++++ Listed entries ++++
(** * claude-terminal-bot: the session registry, the terminal bridge and the
      command router, embedded from the Python sources

    The development follows the three modules of the bot:
    - [terminal_bridge.py]: the security gate [is_command_allowed] and the
      text processing that [execute_command] applies to a captured pane;
    - [session_manager.py]: the registry of sessions, over a model of the
      session store on disk and of the tmux server;
    - [claude_bot.py]: the natural-language aliases and [handle_command].

    Text is a Rocq [string], one [ascii] for each character of the Python
    [str].  The character classes of Python ([str.isspace], [str.lower],
    the regular-expression class of word characters) are given on the ASCII
    range; a character above 127 belongs to no class and has no lower case. *)

From Stdlib Require Import Bool Arith Lia List Ascii String.
From Stdlib Require Import Numbers.DecimalString.
Import ListNotations.

Local Open Scope string_scope.
Local Open Scope list_scope.

(* ================================================================== *)
(** * Python strings *)
(* ================================================================== *)

Module Py.
(** Every jump of [l] goes to a label name that [l] defines or that is
    still [pending]. *)
Definition closed_upto (pending : list (option string))
    (l : list TACInstruction) : Prop :=
  ∀ t, t ∈ jump_targets l →
       is_Some t ∧ (t ∈ defined_labels l ∨ t ∈ pending).

(** [closed_upto pending l], and [l] defines every label of [defined]. *)
Definition closed_with (pending defined : list (option string))
    (l : list TACInstruction) : Prop :=
  closed_upto pending l ∧ ∀ d, d ∈ defined → d ∈ defined_labels l.

(** Every jump of [l] goes to a label name that [l] defines. *)
Definition labels_closed (l : list TACInstruction) : Prop :=
  closed_upto [] l.

(** Two instructions that define the same label (or none) and jump to the
    same label (or do not jump). *)
Definition same_control (i i' : TACInstruction) : Prop :=
  label_of i = label_of i' ∧ target_of i = target_of i'.

(** [int counter = 0; while (counter < 3) { print(counter);
    counter = counter + 1; }] *)
Definition prog_counter : Program :=
  [ VarDecl int_t "counter" (Some (IntLit 0));
    WhileStmt (BinaryOp op_lt (VarRef "counter") (IntLit 3))
      [ PrintStmt (VarRef "counter");
        Assignment "counter"
          (BinaryOp op_add (VarRef "counter") (IntLit 1)) ] ].

(** The operand is no name that [dead_code_elimination] counts as used. *)
Definition no_name (x : operand) : bool :=
  match x with
  | OName s => bool_decide (s = "")
  | _ => true
  end.

(** An instruction on which a second run of the optimiser finds nothing
    new: an [ADD] or [MUL] has no integer operand (nothing to simplify), and
    an [ASSIGN] to a name starting with [t] reads no name (removing it
    makes no other instruction dead). *)
Definition settled (i : TACInstruction) : bool :=
  match op i with
  | TACOp.ADD | TACOp.MUL =>
      bool_decide (isinstance_int (arg1 i) = None)
      && bool_decide (isinstance_int (arg2 i) = None)
  | _ => true
  end
  && (if TACOptimizer.assigns_t i
      then no_name (arg1 i) && no_name (arg2 i)
      else true).

(** The keys that [dead_code_elimination], with the used names [U], takes
    out of the constants of a later constant folding. *)
Definition dropped_key (U : gset string) (k : option string) : Prop :=
  ∃ r, k = Some r ∧ startswith_t r = true ∧ r ∉ U.

(** Two constant tables that agree except on the dropped keys. *)
Definition agree (U : gset string) (c c' : gmap (option string) value)
    : Prop :=
  ∀ k, ¬ dropped_key U k → c !! k = c' !! k.

(** [r = x * 0; s = r + 5] *)
Definition tac_mul_zero : list TACInstruction :=
  [ TACInstr TACOp.MUL (OName "x") (OImm (VInt 0)) (Some "r");
    TACInstr TACOp.ADD (OName "r") (OImm (VInt 5)) (Some "s") ].

(** The instructions with an effect outside the variables: labels, jumps
    and prints. *)
Definition observable_of (i : TACInstruction) : option TACInstruction :=
  match op i with
  | TACOp.LABEL | TACOp.GOTO | TACOp.IF_FALSE | TACOp.IF_TRUE
  | TACOp.PRINT => Some i
  | _ => None
  end.

(** An [ADD] or [MUL] has no integer operand. *)
Definition no_imm_operands (i : TACInstruction) : bool :=
  match op i with
  | TACOp.ADD | TACOp.MUL =>
      bool_decide (isinstance_int (arg1 i) = None)
      && bool_decide (isinstance_int (arg2 i) = None)
  | _ => true
  end.

(** [st'] has the scope stack of [st] except, at most, for the contents of
    the current scope. *)
Definition only_current (st st' : SymbolTable.t) : Prop :=
  SymbolTable.current_scope st' = SymbolTable.current_scope st
  ∧ length (SymbolTable.scopes st') = length (SymbolTable.scopes st)
  ∧ ∀ i, i ≠ SymbolTable.current_scope st →
         SymbolTable.scopes st' !! i = SymbolTable.scopes st !! i.

(** The typing rules that [analyze] checks on expressions, as a relation:
    [has_type st e ty] when [e] has type [ty] under the bindings that
    [lookup] finds in the table [st]. *)
Inductive has_type (st : SymbolTable.t) : expr → type_name → Prop :=
  | type_literal v ty : has_type st (Literal v ty) ty
  | type_variable name symbol :
      SymbolTable.lookup name st = Some symbol →
      has_type st (VarRef name) (Symbol.var_type symbol)
  | type_arithmetic o l r :
      o ∈ [op_add; op_sub; op_mul; op_div; op_mod] →
      has_type st l int_t → has_type st r int_t →
      has_type st (BinaryOp o l r) int_t
  | type_comparison o l r :
      o ∈ [op_lt; op_gt; op_lte; op_gte] →
      has_type st l int_t → has_type st r int_t →
      has_type st (BinaryOp o l r) bool_t
  | type_equality o l r ty :
      o ∈ [op_eq; op_neq] →
      has_type st l ty → has_type st r ty →
      has_type st (BinaryOp o l r) bool_t
  | type_logical o l r :
      o ∈ [op_and; op_or] →
      has_type st l bool_t → has_type st r bool_t →
      has_type st (BinaryOp o l r) bool_t
  | type_minus x :
      has_type st x int_t → has_type st (UnaryOp op_minus x) int_t
  | type_not x :
      has_type st x bool_t → has_type st (UnaryOp op_not x) bool_t.

(** What analysing one statement does to a well-formed table: the table
    stays well formed, only the current scope can change, and it changes
    for a declaration only. *)
Definition statement_scoped (s : stmt) : Prop :=
  ∀ a, SymbolTable.wf (SemanticAnalyzer.symbol_table a) →
    SymbolTable.wf
      (SemanticAnalyzer.symbol_table (SemanticAnalyzer.analyze_stmt s a))
    ∧ only_current (SemanticAnalyzer.symbol_table a)
        (SemanticAnalyzer.symbol_table (SemanticAnalyzer.analyze_stmt s a))
    ∧ match s with
      | VarDecl _ _ _ => True
      | _ => SemanticAnalyzer.symbol_table (SemanticAnalyzer.analyze_stmt s a)
             = SemanticAnalyzer.symbol_table a
      end.

(** The instructions that the generator emits for an operator or a literal:
    their result is a temporary. *)
Definition defines_temp (i : TACInstruction) : bool :=
  match op i with
  | TACOp.ASSIGN =>
      match arg1 i with
      | OImm _ => true
      | _ => false
      end
  | TACOp.COPY | TACOp.LABEL | TACOp.GOTO | TACOp.IF_FALSE | TACOp.IF_TRUE
  | TACOp.PRINT => false
  | _ => true
  end.

(** The results of those instructions, in the order of the list. *)
Definition temp_results (l : list TACInstruction) : list (option string) :=
  omap (λ i, if defines_temp i then Some (result i) else None) l.

(** [t0 .. t(n-1)] and [L0 .. L(n-1)]. *)
Definition temp_names (n : nat) : list (option string) :=
  (λ k, Some (TACGenerator.temp_name k)) <$> seq 0 n.

Definition label_names (n : nat) : list (option string) :=
  (λ k, Some (TACGenerator.label_name k)) <$> seq 0 n.

(** The temporaries of the generator's instructions are [t0 ..], one
    instruction each, in the order of allocation. *)
Definition temps_in_order (g : TACGenerator.t) : Prop :=
  temp_results (TACGenerator.instructions g)
  = temp_names (TACGenerator.temp_counter g).

(** The labels allocated so far are those defined so far and those
    [pending]. *)
Definition labels_accounted (pending : list (option string))
    (g : TACGenerator.t) : Prop :=
  defined_labels (TACGenerator.instructions g) ++ pending
  ≡ₚ label_names (TACGenerator.label_counter g).

(** The bytecode that [_generate_instruction] appends for one TAC
    instruction (nothing for a [LABEL] or an [IF_TRUE]). *)
Definition lower (instr : TACInstruction) : list BytecodeInstruction :=
  BytecodeGenerator.bytecode
    (BytecodeGenerator._generate_instruction instr BytecodeGenerator.init).

(** How many values a bytecode instruction pops, and how many it pushes. *)
Definition pops (o : BytecodeOp.t) : nat :=
  match o with
  | BytecodeOp.PUSH | BytecodeOp.LOAD => 0
  | BytecodeOp.STORE => 1
  | BytecodeOp.ADD | BytecodeOp.SUB | BytecodeOp.MUL | BytecodeOp.DIV
  | BytecodeOp.MOD => 2
  | BytecodeOp.NEG => 1
  | BytecodeOp.LT | BytecodeOp.GT | BytecodeOp.LTE | BytecodeOp.GTE
  | BytecodeOp.EQ | BytecodeOp.NEQ => 2
  | BytecodeOp.AND | BytecodeOp.OR => 2
  | BytecodeOp.NOT => 1
  | BytecodeOp.JUMP => 0
  | BytecodeOp.JUMP_IF_FALSE => 1
  | BytecodeOp.LABEL => 0
  | BytecodeOp.PRINT => 1
  | BytecodeOp.HALT => 0
  end.

Definition pushes (o : BytecodeOp.t) : nat :=
  match o with
  | BytecodeOp.PUSH | BytecodeOp.LOAD => 1
  | BytecodeOp.ADD | BytecodeOp.SUB | BytecodeOp.MUL | BytecodeOp.DIV
  | BytecodeOp.MOD => 1
  | BytecodeOp.NEG => 1
  | BytecodeOp.LT | BytecodeOp.GT | BytecodeOp.LTE | BytecodeOp.GTE
  | BytecodeOp.EQ | BytecodeOp.NEQ => 1
  | BytecodeOp.AND | BytecodeOp.OR => 1
  | BytecodeOp.NOT => 1
  | _ => 0
  end.

(** The depth of the operand stack after running [code] in sequence from
    depth [h]. *)
Definition height_after (code : list BytecodeInstruction) (h : nat) : nat :=
  fold_left (λ h i, h - pops (bop i) + pushes (bop i)) code h.

(** What an instruction needs where the stack has depth [h]: [PUSH] a
    number, [STORE] a name or [None] as key, a jump and [HALT] at the depth
    at which the stack is empty once the jump has popped its condition. *)
Definition arg_fits (i : BytecodeInstruction) (h : nat) : bool :=
  match bop i with
  | BytecodeOp.PUSH => bool_decide (is_Some (isinstance_int (arg i)))
  | BytecodeOp.STORE => bool_decide (isinstance_int (arg i) = None)
  | BytecodeOp.JUMP | BytecodeOp.HALT => bool_decide (h = 0)
  | BytecodeOp.JUMP_IF_FALSE => bool_decide (h = 1)
  | _ => true
  end.

(** [code], run in sequence from depth [h], never pops an empty stack,
    meets each instruction where it fits, and ends at depth [0]. *)
Fixpoint stack_checked (code : list BytecodeInstruction) (h : nat) : bool :=
  match code with
  | [] => bool_decide (h = 0)
  | i :: code =>
      bool_decide (pops (bop i) ≤ h) && arg_fits i h
      && stack_checked code (h - pops (bop i) + pushes (bop i))
  end.

(** A VM state that is at an instruction of [bytecode], or at its end,
    with the stack as deep as the instructions before that one leave it. *)
Definition in_step (bytecode : list BytecodeInstruction)
    (vm : VirtualMachine.t) : Prop :=
  ∃ k : nat,
    VirtualMachine.pc vm = Z.of_nat k ∧ k ≤ length bytecode
    ∧ length (VirtualMachine.stack vm) = height_after (take k bytecode) 0.

(** Every jump of [bytecode] has as its argument an index into [bytecode]
    at which the stack is empty. *)
Definition jumps_land (bytecode : list BytecodeInstruction) : Prop :=
  ∀ k i, bytecode !! k = Some i → BytecodeOp.is_jump (bop i) = true →
    ∃ t : nat, arg i = OImm (VInt (Z.of_nat t)) ∧ t < length bytecode
               ∧ height_after (take t bytecode) 0 = 0.

(** A run that ended did not raise and left the stack empty. *)
Definition ended_well (r : VirtualMachine.result) : Prop :=
  match r with
  | VirtualMachine.Finished vm => VirtualMachine.stack vm = []
  | VirtualMachine.OutOfFuel _ => True
  | VirtualMachine.Raised | VirtualMachine.NotModelled => False
  end.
++++
=== Goal of the exercise ===
Needed here are the exact lines from the start of the material through the line that contains "session store on", and no others.

=== Answer to the problem ===
(** * claude-terminal-bot: the session registry, the terminal bridge and the
      command router, embedded from the Python sources

    The development follows the three modules of the bot:
    - [terminal_bridge.py]: the security gate [is_command_allowed] and the
      text processing that [execute_command] applies to a captured pane;
    - [session_manager.py]: the registry of sessions, over a model of the
      session store on disk and of the tmux server;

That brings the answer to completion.